Currently, there have been limited data about the angles of PDA since Mancini’s study in 1951. Furthermore, there were several limitations in Mancini’s study. For example, the population was small, and Mancini measured the angle of PDA through autopsy in only neonates or stillbirth neonates. Therefore, new studies are required to develop better devices for PDA without complications, such as aortic obstruction.

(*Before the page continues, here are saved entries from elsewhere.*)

(** X7. Two items with string ids and integer version numbers have the same
    identity only when they have the same id and the same version
    number. *)
Theorem metadata_id_injective item1 item2 id1 id2 n1 n2 :
  getitem item1 "id" = Return (JStr id1) ->
  Confluence.version_number item1 = Return (JNum n1) ->
  getitem item2 "id" = Return (JStr id2) ->
  Confluence.version_number item2 = Return (JNum n2) ->
  metadata_id item1 = metadata_id item2 ->
  id1 = id2 /\ n1 = n2.
Proof.
  unfold Confluence.metadata_id, Confluence.version_number.
  intros H1 V1 H2 V2. rewrite H1, H2. cbn [bind].
  destruct (getitem item1 "version") as [ver1|e|]; cbn [bind] in *; try discriminate.
  destruct (getitem item2 "version") as [ver2|e|]; cbn [bind] in *; try discriminate.
  rewrite V1, V2. cbn. intros [= H]. now apply identity_inj.
Qed.

End WalkEdges.

(* ================================================================== *)
(** ** The Discourse client *)

Lemma for_events_yields {X Y} (evs : list (event X)) fin (body : X -> run Y unit) y :
  In y (yields (events (for_events evs fin body))) ->
  exists x, In x (yields evs) /\ In y (yields (events (body x))).
Proof.
  induction evs as [|[u p|x] evs IH]; cbn.
  - destruct fin; cbn; tauto.
  - exact IH.
  - unfold seq. destruct (final (body x)); cbn; rewrite ?yields_app, ?in_app_iff.
    + intros [H|H]; [eauto|]. destruct (IH H) as (x' & ? & ?). eauto.
    + eauto.
    + eauto.
Qed.

Lemma for_list_requests_none {X Y} (l : list X) (body : X -> run Y unit) :
  (forall x, requests (events (body x)) = []) ->
  requests (events (for_list l body)) = [].
Proof.
  intros H. induction l as [|x l IH]; cbn; [reflexivity|].
  unfold seq. destruct (final (body x)); cbn; rewrite ?requests_app, ?H; auto.
Qed.

Lemma seq_events {Y A B} (r : run Y A) (k : A -> run Y B) :
  events (seq r k) =
  (events r ++ match final r with Return a => events (k a) | _ => [] end)%list.
Proof. unfold seq. destruct (final r); cbn; now rewrite ?app_nil_r. Qed.
Lemma digits_value_app a b :
  digits_value (a ++ b) = digits_value a * 10 ^ N.of_nat (length b) + digits_value b.
Proof. unfold digits_value at 1. rewrite fold_left_app. apply digits_value_fold. Qed.

Lemma digits_value_zeros n : digits_value (PyFloat.zeros n) = 0.
Proof.
  unfold PyFloat.zeros. induction (Z.to_nat n) as [|k IH]; [reflexivity|].
  change (repeat Ch.zero (S k)) with ([Ch.zero] ++ repeat Ch.zero k).
  rewrite digits_value_app, IH. reflexivity.
Qed.

Lemma all_digits_zeros n : all_digits (PyFloat.zeros n).
Proof.
  unfold PyFloat.zeros, all_digits. apply Forall_forall. intros c Hc.
  apply list_elem_of_In, repeat_spec in Hc. subst c. reflexivity.
Qed.

Lemma length_zeros n : length (PyFloat.zeros n) = Z.to_nat n.
Proof. apply repeat_length. Qed.

Lemma all_digits_str_of_N n : all_digits (str_of_N n).
Proof.
  eapply Forall_impl; [apply str_of_N_digits|]. intros c Hc. apply is_digit_iff. exact Hc.
Qed.

(** The digits of a positive number start with a digit from 1 to 9. *)
Lemma str_of_pos_shape d :
  exists c r, str_of_N (Npos d) = c :: r /\ 49 <= c <= 57 /\ all_digits r.
Proof.
  destruct (str_of_N_shape (Npos d)) as [H|H]; [|exact H].
  exfalso. pose proof (digits_value_str_of_N (Npos d)) as E. rewrite H in E. discriminate.
Qed.

End NumberText.

(** ** Floats: the layouts of [repr] *)

Section Layouts.
#[local] Open Scope N_scope.

Lemma digits_of_str d : digits_of d (str_of_N (Npos d)).
Proof.
  destruct (str_of_pos_shape d) as (c & r & Hds & Hc & Hr).
  exists c, r. split; [assumption|]. split; [assumption|]. split; [assumption|].
  apply digits_value_str_of_N.
Qed.

Lemma digits_of_all d ds : digits_of d ds -> all_digits ds.
Proof.
  intros (c & r & -> & Hc & Hr & _). constructor; [apply is_digit_iff; lia|assumption].
Qed.
(** X6. What a [StringAtom(1024)] column keeps of an identifier: a
    prefix of it, of at most 1024 bytes; the whole identifier exactly when
    it has at most 1024 bytes and does not end in a NUL byte. *)
Theorem ledger_column_keeps (s : string) :
  (fits s ↔ (String.length s ≤ 1024)%nat ∧ last_char s ≠ Some Ascii.zero)
  ∧ (String.length (StringAtom 1024 s) ≤ 1024)%nat
  ∧ (∃ rest, s = StringAtom 1024 s +:+ rest)
  ∧ StringAtom 1024 (StringAtom 1024 s) = StringAtom 1024 s.
Proof.
  split; [|split; [|split]].
  - split.
    + intros Hfit. split; [by apply fits_length|].
      apply rstrip_nul_fixed. unfold fits, StringAtom in Hfit.
      rewrite substring_all in Hfit by (by apply fits_length). done.
    + intros [Hlen Hlast]. unfold fits, StringAtom.
      rewrite substring_all by done. by apply rstrip_nul_fixed.
  - unfold StringAtom. etrans; [apply rstrip_nul_length | apply substring_length_le].
  - unfold StringAtom. destruct (substring_prefix 1024 s) as [r1 H1].
    destruct (rstrip_nul_prefix (String.substring 0 1024 s)) as [r2 H2].
    exists (r2 +:+ r1). rewrite <- string_app_assoc, <- H2. exact H1.
  - apply StringAtom_fits.
Qed.

Lemma ledger_column_keeps_witness : fits "clone/results-9.tar.bz2".
Proof.
  destruct (ledger_column_keeps "clone/results-9.tar.bz2") as [[_ Hfits] _].
  apply Hfits. split; [vm_compute; lia | discriminate].
Defined.

(** ** The merge functions: frames, files and units *)

Section MoreTraceFacts.
Context {real : Type}.
Variable load : string → result (list (TrajFrame real)).
Variables path name : string.
Implicit Types (units rows : list string) (plan : list (string * action (real:=real))).





Lemma loop_plan_units units : ∀ rows u act,
  (u, act) ∈ loop_plan load units rows → u ∈ units.
Proof.
  induction units as [|u0 units IH]; intros rows u act; cbn [loop_plan].
  - by intros ?%elem_of_nil.
  - case_bool_decide.
    + intros [[= -> _]|Hin]%elem_of_cons; [left | right; by eapply IH].
    + destruct (load u0).
      * intros [= -> _]%list_elem_of_singleton. left.
      * intros [[= -> _]|Hin]%elem_of_cons; [left | right; by eapply IH].
Qed.

Lemma plan_merged_elem plan u :
  u ∈ plan_merged plan ↔ ∃ trj, (u, Merge trj) ∈ plan.
Proof.
  induction plan as [|[u0 [|trj|e]] plan IH]; cbn [plan_merged].
  - split; [by intros ?%elem_of_nil | by intros [? ?%elem_of_nil]].
  - rewrite IH. split; intros [trj H]; exists trj; [by right|].
    by apply elem_of_cons in H as [?|?].
  - rewrite elem_of_cons, IH. split.
    + intros [->|[trj' H]]; [exists trj; left | exists trj'; by right].
    + intros [trj' [[= -> _]|H]%elem_of_cons]; [by left | right; by exists trj'].
  - rewrite IH. split; intros [trj H]; exists trj; [by right|].
    by apply elem_of_cons in H as [?|?].
Qed.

This study measured the angle of PDA using the radiologic data from a beating heart in a sufficient population. The mean angle of PDA was 48.2°, higher than Mancini’s results. The present study had a broader range of age and a larger population than Mancini’s study that might be the reason for different results regarding the PDA angle. In this study, there were no statistical differences regarding the PDA angle among the groups classified by age and PDA morphology. This finding indicates that the mean angle of PDA might be applied without considering the age or PDA morphology. The authors are hopeful that the obtained data will help develop a better device for the percutaneous transcatheter closure of PDA.